Raymond Trewolla Littlejohns (13 August 1893 - 22 January 1961) was an Australian accountant, amateur ornithologist and bird photographer.

== Reputation ==
Littlejohns is especially known for his efforts in photography and sound recording of the lyrebirds of Sherbrooke Forest near Melbourne, Victoria. Littlejohns joined the Royal Australasian Ornithologists Union (RAOU) in 1912 and served on its council for many years, including its presidency 1959–1960.

== Publications ==
Littlejohns was a contributor to Emu and to Walkabout and books he authored or coauthored include:
- Littlejohns, Raymond Trewolla; & Lawrence, S.A. (1920).
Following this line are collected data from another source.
(** *** Inserting the runs of a merge *)

(** A run that was made for a level: its table is in memory, with the address or without one. *)
Definition insert_run t des r : res (tree * level) :=
  if l_idx des <? LEVELCACHING then des ← array_insert des r; Ok (t, des) else compaction_htable_write_insert ppas t des r.
Fixpoint insert_runs t des rs : res (tree * level) :=
  match rs with [] => Ok (t, des) | r :: rs => '(t, des) ← insert_run t des r; insert_runs t des rs end.

Lemma array_insert_idx lev r lev' : array_insert lev r = Ok lev' → l_idx lev' = l_idx lev.
Proof.
  unfold array_insert, set_run. destruct (_ <=? _); [done|]. destruct (ca_get _ _); [|done]. rbind. destruct (ca_set _ _ _); [|done]. rbind. by intros [= <-].
Qed.

Lemma insert_run_idx t des r t' des' : insert_run t des r = Ok (t', des') → l_idx des' = l_idx des.
Proof.
  unfold insert_run, compaction_htable_write_insert, compaction_htable_write. destruct (_ <? _).
  - destruct (array_insert des r) as [lev|] eqn:E; [|done]. rbind. intros [= _ <-]. by eapply array_insert_idx.
  - destruct (cpt_data r); [|done]. cbn [deref]. rbind. destruct (array_insert des (Run _ _ _ _ _)) as [lev|] eqn:E; [|done]. rbind. intros [= _ <-]. by eapply array_insert_idx.
Qed.

Lemma cut_insert_Ok fuel : ∀ start t rp des rs, cut_runs fuel LEVELCACHING start rp (l_idx des) = Ok rs →
  cut_insert LEVELCACHING ppas fuel start t rp des = insert_runs t des rs.
Proof.
  induction fuel as [|fuel IH]; intros start t rp des rs; [done|]. cbn [cut_runs cut_insert].
  destruct (array_pipe_cutter LEVELCACHING start rp (l_idx des)) as [[[r|] rp']|]; [..|done]; rbind; [|by intros [= <-]].
  destruct (cut_runs fuel LEVELCACHING false rp' (l_idx des)) as [rs'|] eqn:E; [|done]. rbind. intros [= <-]. cbn [insert_runs].
  change (if l_idx des <? LEVELCACHING then _ else _) with (insert_run t des r). destruct (insert_run t des r) as [[t' des']|] eqn:E'; [|done]. rbind.
  apply IH. by rewrite (insert_run_idx _ _ _ _ _ E').
Qed.

(** The invalidated addresses and the other fields that an insertion leaves alone. *)
Definition same_stale t t' : Prop := stale t' = stale t ∧ stale_header t' = stale_header t.
Definition same_level lev lev' : Prop := l_filter lev' = l_filter lev ∧ m_num lev' = m_num lev ∧ l_idx lev' = l_idx lev ∧ istier lev' = istier lev.

Lemma run_for_keys idx r es : run_for LEVELCACHING idx r es → es ≠ [] ∧ r_key r = lo es ∧ r_end r = hi es.
Proof.
  intros (data & _ & Hl & Hh & _). unfold lo, hi. rewrite Hl, Hh. split; [|done]. by intros ->.
Qed.

Lemma insert_run_Ok t des ess r es : dev_ok t → runs (St:=store_at (dev t) (l_idx des)) des ess → n_num des < m_num des → run_for LEVELCACHING (l_idx des) r es →
  sorted (concat ess ++ es) → Forall proper (concat ess ++ es) →
  ∃ t' des', insert_run t des r = Ok (t', des') ∧ extends t t' ∧ same_stale t t' ∧ runs (St:=store_at (dev t') (l_idx des)) des' (ess ++ [es]) ∧ same_level des des'.
Proof.
  intros Hok Hruns Hroom Hr Hs Hp. destruct (run_for_keys _ _ _ Hr) as (Hne & Hlo & Hhi). unfold insert_run. destruct Hr as (data & Ht & _ & _ & _ & Hwhere).
  destruct (l_idx des <? LEVELCACHING) eqn:Hc.
  - destruct Hwhere as [Hd _]. assert (Hat : run_at (St:=store_at (dev t) (l_idx des)) r es).
    { unfold store_at. rewrite Hc. constructor; try done. by exists data. }
    destruct (level_insert_Ok (St:=store_at (dev t) (l_idx des)) des ess r es Hruns Hroom Hat Hs Hp) as (des' & -> & Hruns' & Hsame). rbind.
    exists t, des'. split; [done|]. split; [by apply extends_refl|]. done.
  - destruct Hwhere as [Hnone Hd]. unfold compaction_htable_write_insert. rewrite Hd. cbn [deref]. rbind.
    destruct (compaction_htable_write ppas t data) as [t' ppa] eqn:Ew. destruct (write_Ok t data t' ppa Hok Ew) as (Hext & Hdev & Hst).
    set (r' := Run _ _ _ _ _). assert (Hat : run_at (St:=store_at (dev t') (l_idx des)) r' es).
    { unfold store_at. rewrite Hc. constructor; try done. exists data. split; [|done]. split; [done|]. left. exact Hnone. }
    pose proof (runs_mono _ _ _ _ _ (ex_dev _ _ Hext) Hruns) as Hruns1.
    destruct (level_insert_Ok (St:=store_at (dev t') (l_idx des)) des ess r' es Hruns1 Hroom Hat Hs Hp) as (des' & -> & Hruns' & Hsame). rbind.
    by exists t', des'.
Qed.

Lemma insert_runs_Ok rs ess' : ∀ t des ess, dev_ok t → runs (St:=store_at (dev t) (l_idx des)) des ess → n_num des + Z.of_nat (length rs) <= m_num des →
  Forall2 (run_for LEVELCACHING (l_idx des)) rs ess' → sorted (concat (ess ++ ess')) → Forall proper (concat (ess ++ ess')) →
  ∃ t' des', insert_runs t des rs = Ok (t', des') ∧ extends t t' ∧ same_stale t t' ∧ runs (St:=store_at (dev t') (l_idx des)) des' (ess ++ ess') ∧ same_level des des'.
Proof.
  revert ess'. induction rs as [|r rs IH]; intros ess' t des ess Hok Hruns Hroom Hrs Hs Hp.
  - apply Forall2_nil_inv_l in Hrs as ->. rewrite app_nil_r. exists t, des. by split; [|split; [apply extends_refl|]].
  - apply Forall2_cons_inv_l in Hrs as (es & ess1 & Hr & Hrs & ->). simpl length in Hroom. rewrite concat_app in Hs, Hp. cbn [concat] in Hs, Hp. rewrite app_assoc in Hs, Hp.
    pose proof Hs as (Hs1 & _)%entries_app_sorted. pose proof Hp as [Hp1 _]%Forall_app.
    destruct (insert_run_Ok t des ess r es Hok Hruns ltac:(lia) Hr Hs1 Hp1) as (t1 & des1 & E1 & Hx1 & Hst1 & Hruns1 & (Ef & Em & Ei & Et)).
    cbn [insert_runs]. rewrite E1. rbind. rewrite <-Ei in Hrs, Hruns1.
    pose proof (rn_num (St:=store_at _ _) _ _ Hruns1) as Hn1. pose proof (rn_num (St:=store_at _ _) _ _ Hruns) as Hn. rewrite length_app in Hn1. simpl in Hn1.
    assert (Ecat : concat ((ess ++ [es]) ++ ess1) = (concat ess ++ es) ++ concat ess1) by (rewrite !concat_app; cbn; by rewrite app_nil_r).
    destruct (IH ess1 t1 des1 (ess ++ [es]) (ex_ok _ _ Hx1) Hruns1 ltac:(lia) Hrs) as (t2 & des2 & E2 & Hx2 & Hst2 & Hruns2 & (Ef2 & Em2 & Ei2 & Et2)); [by rewrite Ecat|by rewrite Ecat|].
    exists t2, des2. split; [done|]. split; [by eapply extends_trans|]. unfold same_stale, same_level in *. rewrite <-app_assoc in Hruns2. rewrite Ei in Hruns2.
    split; [destruct Hst1, Hst2; split; congruence|]. split; [done|]. repeat split; congruence.
Qed.

(** *** Merging *)

(** The runs have the entries [es] in their tables, which the merger can read. *)
Definition readable r es : Prop := ∃ data, data_from_run r = Ok data ∧ table data es.
Definition held rs es : Prop := ∃ ess, Forall2 readable rs ess ∧ Forall (λ es, es ≠ []) ess ∧ concat ess = es ∧ ess ≠ [].
Definition held_top (top : option (list (str_key * Z))) rs us : Prop :=
  match top with Some mem => mem = us ∧ us ≠ [] ∧ fits us ∧ rs = [] | None => held rs us end.
Definition top_pages (top : option (list (str_key * Z))) rs : Z := match top with Some _ => 1 | None => Z.of_nat (length rs) end.

Lemma page_bytes data es : table data es → Forall fam es → bytes es <= full_bytes ∧ (length es <= 510)%nat.
Proof.
  intros Ht Hf. destruct (tb_room _ _ Ht) as [Hn Ho]. rewrite offset_end in Ho. change PAGESIZE with 8192 in Ho. split; [|lia]. apply tight; [done|lia].
Qed.

Lemma pages_bytes pages ess : Forall2 table pages ess → Forall fam (concat ess) →
  bytes (concat ess) <= full_bytes * Z.of_nat (length pages) ∧ (length (concat ess) <= 510 * length pages)%nat.
Proof.
  induction 1 as [|data es pages ess Ht _ IH]; intros Hf; [cbn; lia|]. cbn [concat length] in *. apply Forall_app in Hf as [Hf1 Hf2].
  destruct (page_bytes data es Ht Hf1), (IH Hf2). rewrite bytes_app, length_app. lia.
Qed.

Lemma held_pages rs es : held rs es → Forall fam es → ∃ pages, mapR data_from_run rs = Ok pages ∧ pages_of pages es ∧ length pages = length rs ∧
  bytes es <= full_bytes * Z.of_nat (length rs) ∧ (length es <= 510 * length rs)%nat.
Proof.
  intros (ess & H2 & Hne & <- & Hne') Hf. assert (Hp : ∃ pages, Forall2 (λ r data, data_from_run r = Ok data) rs pages ∧ Forall2 table pages ess).
  { clear Hne Hne' Hf. induction H2 as [|r es rs ess (data & Hd & Ht) _ (pages & H1 & H2)]; [by exists []|]. exists (data :: pages). by split; constructor. }
  destruct Hp as (pages & H1 & Ht). exists pages. split; [by apply mapR_Ok|]. split; [by exists ess|]. rewrite (Forall2_length _ _ _ H1). split; [done|]. by apply pages_bytes.
Qed.

(** The inputs of the merger from those of the compaction. *)
Lemma subprocessing_inputs top src org us ls m : held_top top src us → held org ls → sorted us → sorted ls → Forall fam us → Forall fam ls →
  top_pages top src + Z.of_nat (length org) <= m → m < 2 ^ 31 - 2 →
  ∃ srcd orgd, mapR data_from_run src = Ok srcd ∧ mapR data_from_run org = Ok orgd ∧
    inputs (match top with Some mem => FromMem mem | None => FromRuns srcd end) orgd us ls ∧ (length us + length ls < merge_fuel top srcd orgd)%nat ∧
    bytes us + bytes ls <= full_bytes * m.
Proof.
  intros Hu Ho Hsu Hsl Hfu Hfl Hm Hm'. destruct (held_pages org ls Ho Hfl) as (orgd & -> & Hpo & Elo & Hbo & Hno). pose proof full_pos.
  assert (Hup : ∃ srcd, mapR data_from_run src = Ok srcd ∧ upper_of (match top with Some mem => FromMem mem | None => FromRuns srcd end) us ∧
    upper_pages (match top with Some mem => FromMem mem | None => FromRuns srcd end) = top_pages top src ∧ bytes us <= full_bytes * top_pages top src ∧
    (length us <= length (default [] top) + 510 * length srcd)%nat).
  { destruct top as [mem|]; cbn [held_top top_pages] in *.
    - destruct Hu as (-> & Hne & Hfit & ->). exists []. split; [done|]. split; [done|]. split; [done|]. cbn. split; [|lia]. rewrite Z.mul_1_r.
      destruct (skip_cvt2_Ok jmem us Hjmem Hfit) as (d & _ & Ht). by apply (page_bytes d).
    - destruct (held_pages src us Hu Hfu) as (srcd & -> & Hps & Els & Hbs & Hns). exists srcd. split; [done|]. split; [done|]. cbn. rewrite Els. split; [done|]. split; [done|lia]. }
  destruct Hup as (srcd & -> & Hupper & Eup & Hbu & Hnu). exists srcd, orgd. split; [done|]. split; [done|]. split; [|split].
  - constructor; try done; rewrite Eup, Elo; unfold result_padding; [lia|nia].
  - unfold merge_fuel. lia.
  - nia.
Qed.

Lemma runs_filter {St : Store} lev ess f : runs lev ess → runs (set_filter lev f) ess.
Proof. by intros []. Qed.

Lemma merged_proper us ls m : merged us ls m → Forall proper us → Forall proper ls → Forall proper m.1.
Proof. intros (_ & Hin & _) Hu Hl. rewrite Forall_forall in Hu, Hl. apply Forall_forall. intros e [He|[He _]]%Hin; auto. Qed.

(** The entries of [ls] that those of [us] hide. *)
Definition hidden us ls : list Z := (base.filter (λ e, e.1 ∈ us.*1) ls).*2.

Lemma subprocessing_Ok t top src org des us ls : dev_ok t → runs (St:=store_at (dev t) (l_idx des)) des [] → from_option usable True (l_filter des) →
  held_top top src us → held org ls → sorted us → sorted ls → Forall fam us → Forall fam ls → Forall proper us → Forall proper ls →
  top_pages top src + Z.of_nat (length org) <= m_num des → m_num des < 2 ^ 31 - 2 →
  ∃ t' des' ess, compaction_subprocessing LEVELCACHING junk jmem ppas t top src org des = Ok (t', des') ∧ extends t t' ∧
    stale t' = stale t ++ hidden us ls ∧ stale_header t' = stale_header t ∧ level_ok (dev t') (l_idx des) des' ess ∧
    m_num des' = m_num des ∧ l_idx des' = l_idx des ∧ istier des' = istier des ∧ Z.of_nat (length ess) <= top_pages top src + Z.of_nat (length org) ∧
    (list_to_map (concat ess) : gmap str_key Z) = list_to_map us ∪ list_to_map ls.
Proof.
  intros Hok Hdes Hfil Hu Ho Hsu Hsl Hfu Hfl Hpu Hpl Hroom Hm. unfold compaction_subprocessing.
  destruct (subprocessing_inputs top src org us ls _ Hu Ho Hsu Hsl Hfu Hfl (Z.le_refl _) ltac:(lia)) as (srcd & orgd & -> & -> & Hin & Hfuel & Hbytes). rbind.
  destruct (merger_Ok junk _ jmem _ orgd (l_filter des) us ls Hjunk Hjmem Hin Hfil Hfuel) as
    (rp & ess & -> & Hst & Hp & Hpm & Ec & Hfl' & Hfam & Hpages & Hmerged & Hwf & Hmap). rbind.
  destruct (cut_runs_Ok LEVELCACHING (l_idx des) ess rp (S (Z.to_nat (pidx rp))) Hst Hp Hpm) as (rs & Er & Hrs); [lia|].
  set (des1 := set_filter des (filter rp)). rewrite (cut_insert_Ok _ true _ rp des1 rs Er). pose proof full_pos.
  assert (Hnum : Z.of_nat (length ess) <= top_pages top src + Z.of_nat (length org)) by nia.
  destruct (insert_runs_Ok rs ess (invalidate_data t (merge us ls).2) des1 []) as (t' & des' & -> & Hx & [Hst1 Hst2] & Hruns & (Ef & Em & Ei & Et)).
  - exact Hok.
  - by apply runs_filter.
  - change (n_num des1) with (n_num des). rewrite (rn_num (St:=store_at (dev t) (l_idx des)) _ _ Hdes). rewrite (Forall2_length _ _ _ Hrs).
    change (m_num des1) with (m_num des). simpl. lia.
  - done.
  - cbn [app]. rewrite Ec. apply Hmerged.
  - cbn [app]. rewrite Ec. by eapply merged_proper.
  - exists t', des', ess. split; [done|]. cbn [app] in Hruns. split; [by destruct Hx|]. cbn [invalidate_data stale stale_header] in Hst1, Hst2.
    split; [rewrite Hst1; f_equal; apply Hmerged|]. split; [done|]. split; [|split; [done|split; [done|split; [done|split; [done|by rewrite Ec]]]]].
    split; [done|]. rewrite Ec, Ef. split; [|done]. by eapply filter_has_covers.
Qed.
Lemma apply_to_all_Ok (st : SessionState) (k : nat) (d : ImageData) :
  py_getitem (images st) (current_index st) = Ok (k, d) →
  apply_to_all st
  = Ok (set_images
          (map (set_settings (widget_settings st (rotate (settings d))))
             (images st)) st).
Proof. intros H. unfold apply_to_all. rewrite H. reflexivity. Qed.

(** X4: the three settings callbacks index the image list with
    [current_index] as Python does: they run exactly when the index lies in
    [-len, len), a negative index counting from the end, and raise
    [IndexError] otherwise, in particular whenever there is no image. *)
Theorem settings_callbacks_index_error (st : SessionState) :
  (- Z.of_nat (length (images st)) <= current_index st
     < Z.of_nat (length (images st)) →
   (∃ st', rotate_current_image st = Ok st')
   ∧ (∃ st', apply_to_all st = Ok st')
   ∧ (∃ st', update_current_image_settings st = Ok st'))
  ∧ (¬ (- Z.of_nat (length (images st)) <= current_index st
          < Z.of_nat (length (images st))) →
     rotate_current_image st = Raise IndexError
     ∧ apply_to_all st = Raise IndexError
     ∧ update_current_image_settings st = Raise IndexError)
  ∧ (images st = [] →
     rotate_current_image st = Raise IndexError
     ∧ apply_to_all st = Raise IndexError
     ∧ update_current_image_settings st = Raise IndexError).
Proof.
  assert (Hout : ¬ (- Z.of_nat (length (images st)) <= current_index st
                      < Z.of_nat (length (images st))) →
     rotate_current_image st = Raise IndexError
     ∧ apply_to_all st = Raise IndexError
     ∧ update_current_image_settings st = Raise IndexError).
  { intros H. apply py_getitem_out_of_range in H.
    unfold rotate_current_image, apply_to_all, update_current_image_settings.
    rewrite H. repeat split. }
  split; [| split; [exact Hout |]].
  - intros H. apply py_getitem_in_range in H as (k & d & H).
    rewrite (rotate_current_image_Ok st k d H), (apply_to_all_Ok st k d H),
      (update_current_image_settings_Ok st k d H).
    split; [| split]; eexists; reflexivity.
  - intros E. apply Hout. rewrite E. simpl. lia.
Qed.
(** * Memory engine: memory management and context optimisation

    A shallow embedding of the Python memory engine
    ([memory-engine/app.py] and [services/memory-engine/services/*.py])
    together with the properties its specification states about it.

    Conventions of the embedding.
    - A Python function that can raise returns a [Result]: [Ok v] for a
      normal return, [Raise e] for an exception that leaves the function.
    - External collaborators (ChromaDB, the OpenAI endpoints, the JSON
      codec) are parameters of the model: each call is given its
      outcome by an oracle, so that every behaviour of the collaborator,
      failures included, is covered by a universally quantified theorem.
    - The Redis server of [memory-engine/app.py] is a state of hashes,
      sets, strings and lifetimes behind a connection that works. Of its
      commands [EXPIRE] alone can answer with an error, for a timeout the
      server refuses; which timeouts it refuses is an oracle. A lost
      connection is outside the model.
    - Python [float] values are idealised as real numbers: rounding,
      infinities and NaN are outside the model.
    - Python dictionaries used as maps are [gmap]s; dictionaries used as
      records are Rocq records. *)

From Stdlib Require Import Reals Lra ZArith Lia Zify ZifyNat.
From Stdlib Require OrdersEx.
From stdpp Require Import gmap strings list fin_maps sorting.
(** * Travel app: itinerary pipeline, dashboard statistics and route guards

    A shallow embedding of the TypeScript sources of the travel-itinerary
    application (lib/utils, appwrite/auth, appwrite/trips, appwrite/dashboard,
    routes/api/create-trip, routes/admin/{admin-layout,create-trip,trips}),
    with the properties the specification states about them.

    Conventions.
    - A JavaScript [number] is [JsNumber.number]: an exact rational, NaN or a
      signed infinity.  Rounding of IEEE doubles is outside the model.
    - JSON values are the inductive type [Json]; store documents are finite
      maps from field names to JSON values.
    - Everything the application only consumes (the SDK of the document
      store, the session provider, the language model, the photo search,
      [JSON.parse], [JSON.stringify], the clock) is a field of the record
      [Host]; functions of the application take the host as a parameter and
      leave a chronological trace of the effects they performed. *)

From Stdlib Require Import ZArith QArith Qcanon Qcabs String Ascii List Lia.
From stdpp Require Import base option list strings pretty gmap.

(** ** JavaScript numbers *)

Module JsNumber.

Inductive number : Type :=
| Finite (q : Qc)
| NaN
| Infinity (negative : bool).

Definition of_Z (z : Z) : number := Finite (Qc_of_Z z).

Definition zero : number := of_Z 0.

(** [a === b] on numbers: NaN is equal to nothing. *)
Definition strict_eq (a b : number) : bool :=
  match a, b with
  | Finite x, Finite y => bool_decide (x = y)
  | Infinity s, Infinity t => bool_decide (s = t)
  | _, _ => false
  end.

(** [a < b]: every comparison with NaN is false. *)
Definition lt (a b : number) : bool :=
  match a, b with
  | Finite x, Finite y => bool_decide (x < y)%Qc
  | Infinity true, Finite _ | Infinity true, Infinity false
  | Finite _, Infinity false => true
  | _, _ => false
  end.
Birds of Our Bush, or Photography for Nature-Lovers. Whitcombe & Tombs Ltd: Melbourne.
- Littlejohns, Raymond Trewolla. (1933). The Magic Voice. A story of the Australian Lyre-bird. Ramsay Publishing Pty Ltd: Melbourne.
- Littlejohns, Raymond Trewolla. (1938). The Lyre-Bird. Australia's wonder-songster. Angus & Robertson Ltd: Sydney.
- Littlejohns, Raymond Trewolla. (1947). Lyrebirds Calling from Australia. Robertson & Mullens: Melbourne.

==Death==
Raymond Littlejohns died on 22 January 1961 in Elwood, aged 67.

==Memorial==
Raymond Littlejohns is commemorated by the Ray T. Littlejohns Memorial Seat in Sherbrooke.